Diese Drohung überrascht, denn eigentlich ist Indiens Biotech-Behörde vor allem dafür bekannt, dass sie auf die Nutzung transgener Kulturpflanzen drängt. So ließ die Regierung verlautbaren, dass Bt-Baumwolle die Ernteerträge steigern werde und die Landwirte damit anstatt gegenwärtig 350 Kilogramm pro Hektar zukünftig 1.000 Kilogramm ernten könnten. Ebenso reduziere die neue Saat die Pestizidbelastung. Über 50 Prozent der in Indien eingesetzten synthetischen Pestizide werden in den Baumwollkulturen verspritzt.

Entgegen dieser Einschätzung aus Regierungskreisen warnt der politische Analyst Devinder Sharma: "Bt ist keine Lösung." Der Teufelskreis - wachsende Pestizidresistenz der Schädlinge, Steigerung der Spritzmittelanwendung und in der Folge Verschuldung der Bauern - werde mit der neuen Technologie lediglich verlagert auf die absehbare Bt-Resistenz der Insekten.

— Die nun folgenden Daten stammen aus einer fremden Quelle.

Lemma band_steps_commute_witness :
  increasing_b [0; 1; 2] = true
  /\ (fst (@mbind (M string) (M_bind string) unit unit
             (fun _ => band_step string fit_guess planck_linear [0; 1; 2] 1)
             (band_step string fit_guess planck_linear [0; 1; 2] 0)
             (mkStore [0.5; 1.5] [] [] [] [7; 8] [0; 0] [0; 0] [0; 0] []))
      = inr tt
      <-> fst (@mbind (M string) (M_bind string) unit unit
                 (fun _ => band_step string fit_guess planck_linear
                             [0; 1; 2] 0)
                 (band_step string fit_guess planck_linear [0; 1; 2] 1)
                 (mkStore [0.5; 1.5] [] [] [] [7; 8] [0; 0] [0; 0] [0; 0] []))
          = inr tt).
Proof.
  split; [reflexivity|].
  pose proof (band_steps_commute string fit_guess planck_linear [0; 1; 2]
                0 1 (mkStore [0.5; 1.5] [] [] [] [7; 8] [0; 0] [0; 0]
                             [0; 0] [])
                eq_refl ltac:(lia) ltac:(simpl; lia) ltac:(simpl; lia)
                eq_refl eq_refl eq_refl eq_refl) as H.
  cbv zeta in H. exact (proj1 H).
Defined.

Lemma band_step_twice_witness :
  fst (band_step string fit_guess planck_linear [0; 1; 2] 0
         (mkStore [0.5; 1.5] [] [] [] [7; 8] [0; 0] [0; 0] [0; 0] []))
  = inr tt
  /\ exists st2,
       band_step string fit_guess planck_linear [0; 1; 2] 0
         (snd (band_step string fit_guess planck_linear [0; 1; 2] 0
                 (mkStore [0.5; 1.5] [] [] [] [7; 8] [0; 0] [0; 0] [0; 0]
                          [])))
       = (inr tt, st2)
       /\ st_Sfit st2
          = st_Sfit (snd (band_step string fit_guess planck_linear [0; 1; 2]
                            0 (mkStore [0.5; 1.5] [] [] [] [7; 8] [0; 0]
                                       [0; 0] [0; 0] []))).
Proof.
  split; [vm_compute; reflexivity|].
  destruct (band_step_twice string fit_guess planck_linear [0; 1; 2] 0
              (mkStore [0.5; 1.5] [] [] [] [7; 8] [0; 0] [0; 0] [0; 0] [])
              (snd (band_step string fit_guess planck_linear [0; 1; 2] 0
                      (mkStore [0.5; 1.5] [] [] [] [7; 8] [0; 0] [0; 0]
                               [0; 0] [])))
              ltac:(simpl; lia) eq_refl eq_refl eq_refl eq_refl
              ltac:(vm_compute; reflexivity))
    as (st2 & Hrun & _ & _ & _ & _ & HF).
  exists st2. split; [exact Hrun|exact HF].
Defined.

Lemma script_covers_every_sample_witness :
  fst (script string demo_e490 3 kernel_ones convolve_keep fit_guess
         planck_linear empty_store) = inr tt
  /\ exists i,
       (i < 8)%nat
       /\ mask_of wr i (fst demo_e490) !! 3%nat = Some true.
Proof.
  split; [vm_compute; reflexivity|].
  destruct (script_covers_every_sample string demo_e490 3 kernel_ones
              convolve_keep fit_guess planck_linear
              (snd (script string demo_e490 3 kernel_ones convolve_keep
                      fit_guess planck_linear empty_store))
              ltac:(vm_compute; reflexivity)
              ltac:(intros [|[|[|[|[|k]]]]] x H; simpl in H;
                    try discriminate H; injection H as <-;
                    (split; [reflexivity|apply Qle_bool_iff; reflexivity]))
              3%nat 9 eq_refl)
    as (i & Hi & Hmask & _).
  exists i. split; [exact Hi|exact Hmask].
Defined.

Lemma plotted_ratio_witness :
  fst (script string demo_e490 3 kernel_ones convolve_keep fit_guess
         planck_linear empty_store) = inr tt
  /\ exists r,
       plot_ratio string
         (snd (script string demo_e490 3 kernel_ones convolve_keep fit_guess
                 planck_linear empty_store))
       = (inr r,
          snd (script string demo_e490 3 kernel_ones convolve_keep fit_guess
                 planck_linear empty_store))
       /\ length r = length (fst demo_e490).
Proof.
  split; [vm_compute; reflexivity|].
  destruct (plotted_ratio string demo_e490 3 kernel_ones convolve_keep
              fit_guess planck_linear
              (snd (script string demo_e490 3 kernel_ones convolve_keep
                      fit_guess planck_linear empty_store))
              ltac:(vm_compute; reflexivity))
    as (r & Hrun & Hlen & _).
  exists r. split; [exact Hrun|exact Hlen].
Defined.

Lemma trace_of_band_fit_witness :
  [0; 1; 2] <> []
  /\ trace (snd (fit_bands string fit_guess planck_linear [0; 1; 2]
                   (mkStore [0.5; 1.5] [] [] [] [7; 8] [] [] [] [])))
     = [] ++ concat (map (band_events [0; 1; 2] [0.5; 1.5] [7; 8])
                         (seq 0 2)).
Proof.
  split; [discriminate|].
  pose proof (trace_of_band_fit string fit_guess planck_linear [0; 1; 2]
                (mkStore [0.5; 1.5] [] [] [] [7; 8] [] [] [] [])
                ltac:(discriminate) eq_refl) as H.
  destruct (fit_bands string fit_guess planck_linear [0; 1; 2] _)
    as [[e|[]] st'] eqn:Hrun.
  - vm_compute in Hrun. discriminate Hrun.
  - exact H.
Defined.
(** The dict [fixes], in insertion order (the order [fixes.items()]
    yields). *)
Definition fixes : list (string * string) :=
  [("vendorid", "vendorId"); ("invoiceid", "invoiceId");
   ("customerid", "customerId"); ("paymentid", "paymentId");
   ("totalamount", "totalAmount"); ("totalvalue", "totalValue");
   ("invoicedate", "invoiceDate")]%string.

Definition unsafe_error : HTTPException :=
  {| status_code := 400; detail := py "Unsafe SQL blocked. Only SELECT allowed." |}.

Definition invalid_error : HTTPException :=
  {| status_code := 400; detail := py "Only SELECT queries are allowed." |}.

(** *** The reply of the completion service *)

(** A JSON value as [r.json()] returns it, a dict as the list of its
    items. *)
#[warnings="-register-all"] Inductive json : Type :=
| JNull
| JBool (b : bool)
| JNum (literal : pystr)
| JStr (s : pystr)
| JArr (elements : list json)
| JObj (items : list (pystr * json)).

Fixpoint items_get (items : list (pystr * json)) (key : pystr) : option json :=
  match items with
  | [] => None
  | (k, v) :: rest => if str_eqb k key then Some v else items_get rest key
  end.

(** [v[key]] for a string [key]: the value of the key in a dict; on
    anything else, or without the key, it raises ([None]). *)
Definition json_key (key : pystr) (v : json) : option json :=
  match v with
  | JObj items => items_get items key
  | _ => None
  end.

(** [v[0]]: the first element of a list, the first character of a string;
    on anything else, and on an empty list or string, it raises. *)
Definition json_first (v : json) : option json :=
  match v with
  | JArr (x :: _) => Some x
  | JStr (c :: _) => Some (JStr [c])
  | _ => None
  end.

(** The receiver of [.strip()]: only a string has the method. *)
Definition json_text (v : json) : option pystr :=
  match v with
  | JStr text => Some text
  | _ => None
  end.

Definition and_then {A B : Type} (x : option A) (f : A -> option B) : option B :=
  match x with
  | Some a => f a
  | None => None
  end.

(** The reply [requests.post] returned: its status, the text of its body,
    and what [r.json()] makes of the body ([None] when it raises). *)
Record response := { r_status : N; r_text : pystr; r_json : option json }.

(** [r.json()["choices"][0]["message"]["content"]], as far as it is a
    string. *)
Definition message_content (r : response) : option pystr :=
  and_then (r_json r) (fun body =>
  and_then (json_key (py "choices") body) (fun choices =>
  and_then (json_first choices) (fun choice =>
  and_then (json_key (py "message") choice) (fun message =>
  and_then (json_key (py "content") message) json_text)))).

(** What [requests.post] does: it raises, or it returns a reply. *)
Inductive posted : Type :=
| PostRaised (msg : pystr)
| Replied (r : response).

Schwache Gesetze und lasche Kontrollen

Die Regierung in Delhi einigte sich in den letzten Wochen auf eine neue Saatgutpolitik. Vor jeder kommerziellen Freisetzung müssten die Anwender sich an Sicherheitsregularien für Umwelt, Gesundheit und Biodiversität halten. Der Import transgenen Saatguts etwa darf erst nach einer Zulassung durch das GEAC erfolgen. Zudem soll gentechnisch verändertes Saatgut die Produktivität steigern und die Qualität verbessern. Die indische Agrarforschung müsse dafür den agronomischen Wert des neuen Saatgutes feststellen. Ranjana Smetacek, zuständig bei Monsanto für die Kontakte zur Regierung, erklärt, man achte in dem Unternehmen sehr sorgfältig darauf, dass vor einer Vermarktung sämtliche Genehmigungen eingeholt würden. Dagegen kritisieren Umweltschützer und NRO wie Greenpeace und RFSTE schon seit langem die kommerzielle Nutzung von Bt-Baumwolle durch Monsanto und erinnern daran, dass das Unternehmen die ersten Freilandexperimente illegal durchgeführt hat.

Auch Befürworter der Gentechnik sorgen sich über die möglichen Folgen der illegal ausgebrachten transgenen Baumwolle. Unter einer schwachen Gesetzeslage und mit laschen Kontrollen, so heisst es, würden vor allem "gesetzestreue" Firmen leiden. In Regierungskreisen schätzt man, dass Indien zu einer verbesserten Überwachung gentechnisch veränderter Organismen allein für den Ausbau bestehender Laborkapazitäten rund zwei Millionen US-Dollar benötigt.

Die freie Umweltjournalistin Meena Menon lebt in Mumbay und arbeitet unter anderem für Indiens größte Tageszeitung The Hindu. Ute Sprenger ist freie Journalistin und Beraterin mit den Themenschwerpunkten Umwelt und Entwicklung.